**Exercise instructions:**
Return every line of the data that contains the string "comparisons".

**Excerpted data:**
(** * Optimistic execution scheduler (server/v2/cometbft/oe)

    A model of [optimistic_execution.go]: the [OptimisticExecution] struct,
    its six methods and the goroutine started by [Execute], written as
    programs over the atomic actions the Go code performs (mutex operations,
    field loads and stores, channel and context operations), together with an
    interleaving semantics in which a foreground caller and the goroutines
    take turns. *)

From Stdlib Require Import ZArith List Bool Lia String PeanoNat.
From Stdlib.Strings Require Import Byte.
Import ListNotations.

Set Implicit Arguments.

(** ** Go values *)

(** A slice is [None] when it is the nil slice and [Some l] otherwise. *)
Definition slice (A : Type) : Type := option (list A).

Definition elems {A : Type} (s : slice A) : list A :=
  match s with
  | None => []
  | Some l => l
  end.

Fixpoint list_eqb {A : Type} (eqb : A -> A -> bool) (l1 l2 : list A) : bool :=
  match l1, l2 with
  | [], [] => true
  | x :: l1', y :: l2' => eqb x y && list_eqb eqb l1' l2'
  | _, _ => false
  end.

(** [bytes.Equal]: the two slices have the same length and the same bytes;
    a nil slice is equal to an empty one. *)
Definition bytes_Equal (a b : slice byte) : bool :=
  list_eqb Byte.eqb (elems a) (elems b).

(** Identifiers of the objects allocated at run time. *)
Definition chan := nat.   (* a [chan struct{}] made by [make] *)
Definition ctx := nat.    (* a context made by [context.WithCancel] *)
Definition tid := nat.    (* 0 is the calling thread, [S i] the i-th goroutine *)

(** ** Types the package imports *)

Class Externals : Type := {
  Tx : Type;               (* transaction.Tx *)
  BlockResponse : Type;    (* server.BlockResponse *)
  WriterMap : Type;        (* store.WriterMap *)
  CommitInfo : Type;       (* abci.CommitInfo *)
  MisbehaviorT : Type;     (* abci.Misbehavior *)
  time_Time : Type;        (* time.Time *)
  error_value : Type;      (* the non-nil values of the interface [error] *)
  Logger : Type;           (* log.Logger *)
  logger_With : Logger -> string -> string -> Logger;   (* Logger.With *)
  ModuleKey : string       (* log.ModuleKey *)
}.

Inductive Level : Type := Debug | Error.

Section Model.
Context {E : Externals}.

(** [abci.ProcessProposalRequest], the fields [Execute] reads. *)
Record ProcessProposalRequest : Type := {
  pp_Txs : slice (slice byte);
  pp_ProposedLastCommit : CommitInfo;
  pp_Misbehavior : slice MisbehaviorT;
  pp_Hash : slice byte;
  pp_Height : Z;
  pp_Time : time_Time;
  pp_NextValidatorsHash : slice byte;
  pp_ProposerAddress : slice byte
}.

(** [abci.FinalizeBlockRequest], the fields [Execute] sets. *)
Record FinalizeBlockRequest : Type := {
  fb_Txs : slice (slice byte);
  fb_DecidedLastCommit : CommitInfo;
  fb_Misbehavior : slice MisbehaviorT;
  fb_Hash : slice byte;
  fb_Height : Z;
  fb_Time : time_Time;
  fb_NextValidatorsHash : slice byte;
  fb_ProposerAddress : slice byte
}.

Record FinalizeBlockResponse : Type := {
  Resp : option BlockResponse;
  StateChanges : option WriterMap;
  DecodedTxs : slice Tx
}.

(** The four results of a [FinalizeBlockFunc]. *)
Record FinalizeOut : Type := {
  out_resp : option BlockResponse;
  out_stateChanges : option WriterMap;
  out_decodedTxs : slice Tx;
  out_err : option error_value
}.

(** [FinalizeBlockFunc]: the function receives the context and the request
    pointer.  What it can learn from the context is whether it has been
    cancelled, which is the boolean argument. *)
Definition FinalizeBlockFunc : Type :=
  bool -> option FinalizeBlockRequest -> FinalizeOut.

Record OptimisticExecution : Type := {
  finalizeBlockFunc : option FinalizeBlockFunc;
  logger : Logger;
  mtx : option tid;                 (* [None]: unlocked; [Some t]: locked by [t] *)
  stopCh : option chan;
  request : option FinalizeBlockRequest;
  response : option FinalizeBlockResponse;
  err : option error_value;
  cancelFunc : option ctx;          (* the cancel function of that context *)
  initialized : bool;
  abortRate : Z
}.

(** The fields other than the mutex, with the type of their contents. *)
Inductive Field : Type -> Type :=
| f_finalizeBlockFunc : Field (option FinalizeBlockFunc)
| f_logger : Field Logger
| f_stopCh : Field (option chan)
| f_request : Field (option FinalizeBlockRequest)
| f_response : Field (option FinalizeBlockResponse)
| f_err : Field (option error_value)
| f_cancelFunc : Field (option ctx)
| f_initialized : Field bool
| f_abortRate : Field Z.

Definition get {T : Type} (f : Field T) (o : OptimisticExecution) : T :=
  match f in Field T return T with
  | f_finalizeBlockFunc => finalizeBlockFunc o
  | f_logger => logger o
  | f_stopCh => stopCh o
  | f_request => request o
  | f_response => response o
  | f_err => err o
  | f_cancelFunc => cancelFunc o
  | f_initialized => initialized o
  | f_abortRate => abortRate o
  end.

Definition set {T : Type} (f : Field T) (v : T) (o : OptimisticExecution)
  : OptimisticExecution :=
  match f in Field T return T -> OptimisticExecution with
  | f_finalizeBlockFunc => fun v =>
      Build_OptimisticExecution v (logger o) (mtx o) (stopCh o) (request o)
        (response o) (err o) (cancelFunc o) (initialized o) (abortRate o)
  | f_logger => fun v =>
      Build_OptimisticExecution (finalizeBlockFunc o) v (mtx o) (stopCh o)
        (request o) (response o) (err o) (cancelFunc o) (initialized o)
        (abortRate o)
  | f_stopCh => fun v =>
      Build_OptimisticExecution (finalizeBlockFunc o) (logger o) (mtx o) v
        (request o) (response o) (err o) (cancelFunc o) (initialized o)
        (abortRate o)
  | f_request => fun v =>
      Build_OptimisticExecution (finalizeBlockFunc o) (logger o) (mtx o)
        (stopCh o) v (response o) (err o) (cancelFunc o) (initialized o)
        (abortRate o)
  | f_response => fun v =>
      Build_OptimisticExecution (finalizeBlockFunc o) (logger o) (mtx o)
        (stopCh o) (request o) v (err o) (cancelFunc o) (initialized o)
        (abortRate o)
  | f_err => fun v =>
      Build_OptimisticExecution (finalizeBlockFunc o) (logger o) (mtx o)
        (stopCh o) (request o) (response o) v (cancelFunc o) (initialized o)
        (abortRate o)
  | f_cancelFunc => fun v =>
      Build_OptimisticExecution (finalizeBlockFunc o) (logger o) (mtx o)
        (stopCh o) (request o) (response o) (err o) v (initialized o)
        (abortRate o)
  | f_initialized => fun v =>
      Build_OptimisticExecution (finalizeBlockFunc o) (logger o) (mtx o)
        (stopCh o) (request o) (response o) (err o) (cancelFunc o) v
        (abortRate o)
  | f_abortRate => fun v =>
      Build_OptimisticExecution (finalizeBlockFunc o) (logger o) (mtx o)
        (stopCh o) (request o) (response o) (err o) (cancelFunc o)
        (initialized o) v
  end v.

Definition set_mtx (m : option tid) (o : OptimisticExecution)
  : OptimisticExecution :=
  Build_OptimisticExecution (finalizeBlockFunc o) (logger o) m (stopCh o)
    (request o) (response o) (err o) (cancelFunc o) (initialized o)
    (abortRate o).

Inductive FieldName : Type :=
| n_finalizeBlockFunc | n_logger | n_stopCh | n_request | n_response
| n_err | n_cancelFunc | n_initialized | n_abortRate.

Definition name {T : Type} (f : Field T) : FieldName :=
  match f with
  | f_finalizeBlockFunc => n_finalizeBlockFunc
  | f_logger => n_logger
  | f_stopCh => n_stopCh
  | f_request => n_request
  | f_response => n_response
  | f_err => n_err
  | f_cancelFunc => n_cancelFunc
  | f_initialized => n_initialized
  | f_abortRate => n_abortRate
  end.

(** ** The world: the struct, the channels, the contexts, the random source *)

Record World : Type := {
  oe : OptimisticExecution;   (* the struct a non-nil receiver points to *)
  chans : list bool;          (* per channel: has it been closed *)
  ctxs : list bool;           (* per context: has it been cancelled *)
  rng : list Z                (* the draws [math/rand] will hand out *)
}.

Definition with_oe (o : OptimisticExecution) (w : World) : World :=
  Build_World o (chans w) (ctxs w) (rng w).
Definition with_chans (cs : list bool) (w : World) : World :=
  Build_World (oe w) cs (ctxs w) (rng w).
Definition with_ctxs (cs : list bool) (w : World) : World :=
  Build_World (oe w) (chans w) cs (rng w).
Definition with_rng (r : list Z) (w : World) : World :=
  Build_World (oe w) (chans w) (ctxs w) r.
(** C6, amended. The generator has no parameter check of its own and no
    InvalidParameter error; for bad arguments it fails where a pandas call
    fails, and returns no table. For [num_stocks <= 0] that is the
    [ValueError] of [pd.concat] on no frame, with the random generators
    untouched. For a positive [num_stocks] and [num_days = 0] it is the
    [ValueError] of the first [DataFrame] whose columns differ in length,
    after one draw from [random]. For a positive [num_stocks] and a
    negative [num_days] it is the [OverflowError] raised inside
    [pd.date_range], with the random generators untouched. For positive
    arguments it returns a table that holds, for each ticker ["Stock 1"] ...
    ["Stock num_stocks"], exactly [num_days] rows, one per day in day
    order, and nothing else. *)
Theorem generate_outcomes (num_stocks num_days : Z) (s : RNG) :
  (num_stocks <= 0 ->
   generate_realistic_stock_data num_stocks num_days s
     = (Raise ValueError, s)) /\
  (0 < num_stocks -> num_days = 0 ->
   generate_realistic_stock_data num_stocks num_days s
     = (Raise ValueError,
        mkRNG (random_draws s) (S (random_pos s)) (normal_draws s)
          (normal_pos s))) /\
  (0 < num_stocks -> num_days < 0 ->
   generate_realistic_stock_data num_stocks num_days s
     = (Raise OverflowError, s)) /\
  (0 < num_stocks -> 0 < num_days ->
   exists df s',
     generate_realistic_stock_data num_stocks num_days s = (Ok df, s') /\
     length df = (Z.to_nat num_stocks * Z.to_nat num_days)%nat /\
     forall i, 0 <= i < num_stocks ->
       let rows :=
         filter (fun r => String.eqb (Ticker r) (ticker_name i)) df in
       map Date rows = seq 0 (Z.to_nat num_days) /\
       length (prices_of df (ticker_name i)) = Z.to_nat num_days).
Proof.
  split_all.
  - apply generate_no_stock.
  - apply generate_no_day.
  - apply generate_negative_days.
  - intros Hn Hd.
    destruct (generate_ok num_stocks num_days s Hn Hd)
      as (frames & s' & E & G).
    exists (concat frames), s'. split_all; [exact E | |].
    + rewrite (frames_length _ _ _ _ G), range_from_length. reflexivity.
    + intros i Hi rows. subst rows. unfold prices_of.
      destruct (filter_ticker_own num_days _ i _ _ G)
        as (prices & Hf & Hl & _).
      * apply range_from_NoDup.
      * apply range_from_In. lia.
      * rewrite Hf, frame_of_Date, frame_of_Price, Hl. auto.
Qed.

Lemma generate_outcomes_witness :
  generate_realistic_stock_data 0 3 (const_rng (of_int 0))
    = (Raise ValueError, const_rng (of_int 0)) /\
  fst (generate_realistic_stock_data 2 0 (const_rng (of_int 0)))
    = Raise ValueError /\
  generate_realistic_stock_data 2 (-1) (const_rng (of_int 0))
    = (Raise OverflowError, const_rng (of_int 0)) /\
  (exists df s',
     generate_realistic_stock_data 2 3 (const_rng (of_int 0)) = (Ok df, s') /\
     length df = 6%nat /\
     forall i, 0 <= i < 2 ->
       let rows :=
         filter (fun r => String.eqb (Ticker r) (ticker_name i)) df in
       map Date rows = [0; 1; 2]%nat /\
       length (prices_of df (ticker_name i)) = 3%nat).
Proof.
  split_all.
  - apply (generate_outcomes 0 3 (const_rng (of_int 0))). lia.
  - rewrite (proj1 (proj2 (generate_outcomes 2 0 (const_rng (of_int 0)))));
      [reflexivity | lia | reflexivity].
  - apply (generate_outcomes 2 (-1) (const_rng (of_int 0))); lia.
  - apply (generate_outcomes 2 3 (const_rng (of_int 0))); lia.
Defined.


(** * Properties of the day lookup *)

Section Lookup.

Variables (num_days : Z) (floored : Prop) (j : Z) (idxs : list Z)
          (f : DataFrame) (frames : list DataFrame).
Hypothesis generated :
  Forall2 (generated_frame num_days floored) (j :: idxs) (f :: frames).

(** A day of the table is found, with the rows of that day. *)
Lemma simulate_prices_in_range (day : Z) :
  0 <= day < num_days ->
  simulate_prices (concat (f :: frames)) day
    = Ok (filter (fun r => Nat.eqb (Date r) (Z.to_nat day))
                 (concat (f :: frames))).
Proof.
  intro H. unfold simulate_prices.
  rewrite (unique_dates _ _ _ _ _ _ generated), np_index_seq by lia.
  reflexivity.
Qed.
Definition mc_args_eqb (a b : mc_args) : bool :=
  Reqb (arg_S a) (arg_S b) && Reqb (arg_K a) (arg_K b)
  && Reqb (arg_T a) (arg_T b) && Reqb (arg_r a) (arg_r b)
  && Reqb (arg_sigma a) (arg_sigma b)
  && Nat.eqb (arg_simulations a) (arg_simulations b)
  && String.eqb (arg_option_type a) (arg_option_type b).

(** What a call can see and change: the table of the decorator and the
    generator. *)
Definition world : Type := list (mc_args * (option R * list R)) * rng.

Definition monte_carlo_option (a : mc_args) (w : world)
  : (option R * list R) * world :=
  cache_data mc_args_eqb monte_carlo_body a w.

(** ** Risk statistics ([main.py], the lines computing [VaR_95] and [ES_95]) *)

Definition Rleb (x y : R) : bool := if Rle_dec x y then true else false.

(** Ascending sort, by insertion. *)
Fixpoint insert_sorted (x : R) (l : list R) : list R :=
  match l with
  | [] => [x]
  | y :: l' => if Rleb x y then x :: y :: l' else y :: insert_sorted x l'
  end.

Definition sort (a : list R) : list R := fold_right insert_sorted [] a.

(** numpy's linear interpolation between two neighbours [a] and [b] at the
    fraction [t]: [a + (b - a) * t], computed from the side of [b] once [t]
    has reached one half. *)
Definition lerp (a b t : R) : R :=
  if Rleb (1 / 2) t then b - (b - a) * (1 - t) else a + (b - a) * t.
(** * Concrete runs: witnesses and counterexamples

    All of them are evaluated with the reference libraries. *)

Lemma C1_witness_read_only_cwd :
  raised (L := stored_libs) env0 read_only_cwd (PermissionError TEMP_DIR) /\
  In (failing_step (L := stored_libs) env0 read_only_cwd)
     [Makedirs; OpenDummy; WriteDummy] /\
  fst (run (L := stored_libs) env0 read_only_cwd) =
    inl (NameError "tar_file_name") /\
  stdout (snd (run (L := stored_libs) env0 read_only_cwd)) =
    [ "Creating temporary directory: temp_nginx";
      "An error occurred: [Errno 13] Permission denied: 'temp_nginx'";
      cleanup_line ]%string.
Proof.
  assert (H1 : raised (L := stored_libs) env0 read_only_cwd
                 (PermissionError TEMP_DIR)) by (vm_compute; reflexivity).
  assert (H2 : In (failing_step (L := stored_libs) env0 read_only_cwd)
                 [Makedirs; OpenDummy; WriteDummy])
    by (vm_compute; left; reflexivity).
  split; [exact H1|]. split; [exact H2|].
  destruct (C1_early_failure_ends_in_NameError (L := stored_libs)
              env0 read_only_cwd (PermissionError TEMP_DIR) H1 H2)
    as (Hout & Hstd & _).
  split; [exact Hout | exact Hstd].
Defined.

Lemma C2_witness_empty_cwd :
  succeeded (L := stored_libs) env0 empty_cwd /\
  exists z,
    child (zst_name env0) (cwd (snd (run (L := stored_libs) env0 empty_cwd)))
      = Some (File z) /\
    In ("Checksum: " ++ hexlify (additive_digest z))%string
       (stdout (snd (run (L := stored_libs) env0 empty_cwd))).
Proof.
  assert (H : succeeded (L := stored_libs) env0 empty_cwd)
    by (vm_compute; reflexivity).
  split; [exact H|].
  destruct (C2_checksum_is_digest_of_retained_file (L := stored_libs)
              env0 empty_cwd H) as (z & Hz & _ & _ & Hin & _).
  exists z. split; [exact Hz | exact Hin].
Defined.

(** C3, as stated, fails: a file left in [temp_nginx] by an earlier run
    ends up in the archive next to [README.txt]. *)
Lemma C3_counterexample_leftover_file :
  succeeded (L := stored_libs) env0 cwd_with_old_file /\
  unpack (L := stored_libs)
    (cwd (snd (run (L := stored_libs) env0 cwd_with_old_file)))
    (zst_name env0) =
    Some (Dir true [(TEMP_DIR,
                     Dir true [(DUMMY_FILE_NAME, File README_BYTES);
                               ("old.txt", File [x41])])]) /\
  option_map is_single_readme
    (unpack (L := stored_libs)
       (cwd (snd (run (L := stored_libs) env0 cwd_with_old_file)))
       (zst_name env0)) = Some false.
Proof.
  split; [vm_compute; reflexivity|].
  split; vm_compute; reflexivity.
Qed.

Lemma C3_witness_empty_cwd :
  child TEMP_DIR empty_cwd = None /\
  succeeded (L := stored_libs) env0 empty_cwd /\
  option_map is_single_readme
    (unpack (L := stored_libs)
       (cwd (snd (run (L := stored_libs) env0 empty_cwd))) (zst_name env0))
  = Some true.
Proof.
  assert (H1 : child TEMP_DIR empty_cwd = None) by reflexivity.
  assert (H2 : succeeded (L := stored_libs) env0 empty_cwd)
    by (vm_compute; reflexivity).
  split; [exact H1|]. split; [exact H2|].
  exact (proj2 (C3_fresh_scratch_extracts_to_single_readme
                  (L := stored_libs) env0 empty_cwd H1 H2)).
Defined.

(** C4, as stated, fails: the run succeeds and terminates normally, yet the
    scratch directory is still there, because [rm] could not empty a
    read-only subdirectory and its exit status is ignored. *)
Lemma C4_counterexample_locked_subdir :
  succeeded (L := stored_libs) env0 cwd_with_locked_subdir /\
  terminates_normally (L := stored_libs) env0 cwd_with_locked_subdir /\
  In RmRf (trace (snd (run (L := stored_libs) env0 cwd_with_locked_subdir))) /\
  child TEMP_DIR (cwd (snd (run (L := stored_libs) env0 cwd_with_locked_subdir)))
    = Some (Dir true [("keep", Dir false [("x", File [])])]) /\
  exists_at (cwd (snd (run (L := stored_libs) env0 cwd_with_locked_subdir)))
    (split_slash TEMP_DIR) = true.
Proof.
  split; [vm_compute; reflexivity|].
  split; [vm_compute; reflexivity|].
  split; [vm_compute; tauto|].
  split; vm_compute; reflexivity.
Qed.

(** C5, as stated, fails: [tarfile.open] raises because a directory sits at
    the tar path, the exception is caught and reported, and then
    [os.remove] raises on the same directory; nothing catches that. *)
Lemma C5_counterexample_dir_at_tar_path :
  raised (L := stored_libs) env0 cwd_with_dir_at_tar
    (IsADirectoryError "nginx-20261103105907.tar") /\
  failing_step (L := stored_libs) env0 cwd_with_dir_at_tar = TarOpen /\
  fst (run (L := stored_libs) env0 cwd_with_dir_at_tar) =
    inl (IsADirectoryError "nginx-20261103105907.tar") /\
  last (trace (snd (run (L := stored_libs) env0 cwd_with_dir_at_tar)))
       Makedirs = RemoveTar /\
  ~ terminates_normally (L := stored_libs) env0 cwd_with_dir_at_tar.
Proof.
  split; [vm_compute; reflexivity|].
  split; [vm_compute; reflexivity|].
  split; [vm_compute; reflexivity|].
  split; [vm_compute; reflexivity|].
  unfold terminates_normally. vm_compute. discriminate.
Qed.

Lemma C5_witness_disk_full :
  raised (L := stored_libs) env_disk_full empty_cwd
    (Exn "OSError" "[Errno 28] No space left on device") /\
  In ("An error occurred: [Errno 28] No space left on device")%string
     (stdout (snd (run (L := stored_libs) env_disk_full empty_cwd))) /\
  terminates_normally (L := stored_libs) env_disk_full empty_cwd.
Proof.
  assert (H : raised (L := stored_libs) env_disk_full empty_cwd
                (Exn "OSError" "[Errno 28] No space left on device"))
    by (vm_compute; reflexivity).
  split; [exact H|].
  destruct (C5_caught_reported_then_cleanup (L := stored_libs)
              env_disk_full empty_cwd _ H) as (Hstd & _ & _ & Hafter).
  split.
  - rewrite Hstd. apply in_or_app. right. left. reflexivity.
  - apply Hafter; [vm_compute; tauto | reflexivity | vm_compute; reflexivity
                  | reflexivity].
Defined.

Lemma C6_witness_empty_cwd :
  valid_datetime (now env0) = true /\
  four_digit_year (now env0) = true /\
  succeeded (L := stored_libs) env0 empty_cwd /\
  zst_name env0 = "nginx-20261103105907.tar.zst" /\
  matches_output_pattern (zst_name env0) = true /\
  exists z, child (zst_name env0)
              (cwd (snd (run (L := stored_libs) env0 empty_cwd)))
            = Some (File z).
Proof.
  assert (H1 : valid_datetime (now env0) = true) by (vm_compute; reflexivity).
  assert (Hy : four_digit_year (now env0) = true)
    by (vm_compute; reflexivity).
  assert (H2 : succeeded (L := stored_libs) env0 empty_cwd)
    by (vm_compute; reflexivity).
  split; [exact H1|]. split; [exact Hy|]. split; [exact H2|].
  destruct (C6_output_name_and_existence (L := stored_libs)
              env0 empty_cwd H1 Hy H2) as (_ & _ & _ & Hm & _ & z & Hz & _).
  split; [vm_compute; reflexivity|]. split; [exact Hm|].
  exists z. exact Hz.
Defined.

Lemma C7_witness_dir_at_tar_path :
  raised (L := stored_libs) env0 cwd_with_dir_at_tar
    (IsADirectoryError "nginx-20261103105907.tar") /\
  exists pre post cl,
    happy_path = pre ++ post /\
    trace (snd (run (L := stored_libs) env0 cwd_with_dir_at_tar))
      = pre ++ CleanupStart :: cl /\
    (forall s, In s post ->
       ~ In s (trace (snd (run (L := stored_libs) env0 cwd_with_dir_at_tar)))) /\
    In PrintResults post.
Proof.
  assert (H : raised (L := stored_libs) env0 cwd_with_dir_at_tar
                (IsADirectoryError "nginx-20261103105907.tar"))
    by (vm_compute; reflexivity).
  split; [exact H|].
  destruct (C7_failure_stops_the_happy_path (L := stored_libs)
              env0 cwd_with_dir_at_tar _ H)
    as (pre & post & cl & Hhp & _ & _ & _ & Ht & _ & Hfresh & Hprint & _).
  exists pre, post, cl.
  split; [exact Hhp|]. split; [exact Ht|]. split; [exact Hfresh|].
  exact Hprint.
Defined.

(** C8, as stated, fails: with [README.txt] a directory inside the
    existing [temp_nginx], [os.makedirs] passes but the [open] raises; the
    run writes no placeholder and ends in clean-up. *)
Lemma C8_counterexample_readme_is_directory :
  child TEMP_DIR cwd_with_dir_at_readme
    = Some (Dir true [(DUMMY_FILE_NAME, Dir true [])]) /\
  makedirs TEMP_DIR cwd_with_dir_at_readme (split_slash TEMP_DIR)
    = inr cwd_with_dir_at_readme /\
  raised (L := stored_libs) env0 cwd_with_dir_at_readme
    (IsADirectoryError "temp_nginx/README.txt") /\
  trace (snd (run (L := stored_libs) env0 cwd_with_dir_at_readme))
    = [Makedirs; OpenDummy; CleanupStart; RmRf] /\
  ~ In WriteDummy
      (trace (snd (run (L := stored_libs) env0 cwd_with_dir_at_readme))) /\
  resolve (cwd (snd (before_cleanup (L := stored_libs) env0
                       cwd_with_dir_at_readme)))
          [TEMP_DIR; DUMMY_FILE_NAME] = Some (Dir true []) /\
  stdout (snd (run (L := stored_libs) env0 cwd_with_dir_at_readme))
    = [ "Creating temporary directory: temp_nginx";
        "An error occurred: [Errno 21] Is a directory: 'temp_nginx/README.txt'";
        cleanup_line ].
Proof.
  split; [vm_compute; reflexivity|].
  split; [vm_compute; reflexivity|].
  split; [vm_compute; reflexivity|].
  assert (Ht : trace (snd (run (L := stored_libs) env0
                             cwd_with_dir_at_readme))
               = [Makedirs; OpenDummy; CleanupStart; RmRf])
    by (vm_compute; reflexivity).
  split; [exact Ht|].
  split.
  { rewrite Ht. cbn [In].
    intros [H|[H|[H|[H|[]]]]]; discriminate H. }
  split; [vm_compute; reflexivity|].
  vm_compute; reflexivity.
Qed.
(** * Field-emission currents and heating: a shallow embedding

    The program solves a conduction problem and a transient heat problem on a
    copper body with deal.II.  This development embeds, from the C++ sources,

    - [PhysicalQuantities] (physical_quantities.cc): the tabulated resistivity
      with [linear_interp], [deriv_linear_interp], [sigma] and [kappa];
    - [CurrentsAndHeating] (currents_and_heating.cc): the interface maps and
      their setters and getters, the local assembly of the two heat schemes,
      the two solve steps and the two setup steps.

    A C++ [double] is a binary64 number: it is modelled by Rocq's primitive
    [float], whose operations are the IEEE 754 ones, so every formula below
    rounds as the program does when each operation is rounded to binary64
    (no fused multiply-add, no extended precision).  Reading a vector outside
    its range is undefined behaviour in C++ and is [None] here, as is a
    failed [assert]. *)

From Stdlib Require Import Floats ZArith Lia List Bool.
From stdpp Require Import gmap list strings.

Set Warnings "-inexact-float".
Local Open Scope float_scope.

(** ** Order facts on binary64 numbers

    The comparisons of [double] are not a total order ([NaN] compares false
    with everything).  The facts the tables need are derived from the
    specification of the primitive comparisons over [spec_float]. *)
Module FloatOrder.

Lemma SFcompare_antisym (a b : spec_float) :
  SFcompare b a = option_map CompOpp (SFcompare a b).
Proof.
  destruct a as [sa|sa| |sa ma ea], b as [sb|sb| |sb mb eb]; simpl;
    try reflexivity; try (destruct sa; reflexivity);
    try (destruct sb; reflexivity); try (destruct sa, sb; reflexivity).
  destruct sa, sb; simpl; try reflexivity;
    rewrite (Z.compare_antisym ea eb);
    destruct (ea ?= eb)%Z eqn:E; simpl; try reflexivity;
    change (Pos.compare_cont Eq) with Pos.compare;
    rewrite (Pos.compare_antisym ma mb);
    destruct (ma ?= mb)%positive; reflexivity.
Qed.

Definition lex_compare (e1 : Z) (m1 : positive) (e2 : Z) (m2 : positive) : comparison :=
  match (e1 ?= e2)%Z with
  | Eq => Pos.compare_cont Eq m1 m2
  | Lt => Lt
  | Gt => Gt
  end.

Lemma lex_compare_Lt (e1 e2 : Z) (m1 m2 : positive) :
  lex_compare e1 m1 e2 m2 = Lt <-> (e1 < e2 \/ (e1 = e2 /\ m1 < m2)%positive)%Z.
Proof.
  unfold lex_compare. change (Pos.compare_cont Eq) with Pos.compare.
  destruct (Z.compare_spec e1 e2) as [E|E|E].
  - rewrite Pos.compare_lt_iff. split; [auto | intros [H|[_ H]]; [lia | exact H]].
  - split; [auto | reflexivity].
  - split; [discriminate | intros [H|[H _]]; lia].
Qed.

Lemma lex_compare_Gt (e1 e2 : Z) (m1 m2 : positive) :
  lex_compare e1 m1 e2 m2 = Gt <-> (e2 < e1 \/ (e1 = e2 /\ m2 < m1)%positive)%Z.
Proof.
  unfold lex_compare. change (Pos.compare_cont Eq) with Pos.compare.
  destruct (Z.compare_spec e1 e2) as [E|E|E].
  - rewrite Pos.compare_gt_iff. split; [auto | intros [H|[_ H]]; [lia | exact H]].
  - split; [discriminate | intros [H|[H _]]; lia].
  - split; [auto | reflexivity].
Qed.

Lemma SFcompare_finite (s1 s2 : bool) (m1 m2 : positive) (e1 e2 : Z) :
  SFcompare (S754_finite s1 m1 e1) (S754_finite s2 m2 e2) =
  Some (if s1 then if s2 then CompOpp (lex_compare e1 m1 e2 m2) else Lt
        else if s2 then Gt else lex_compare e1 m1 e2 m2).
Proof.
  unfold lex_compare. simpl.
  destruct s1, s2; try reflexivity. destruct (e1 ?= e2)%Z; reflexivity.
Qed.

**Completed exercise:**
    The comparisons of [double] are not a total order ([NaN] compares false
    specification of the primitive comparisons over [spec_float]. *)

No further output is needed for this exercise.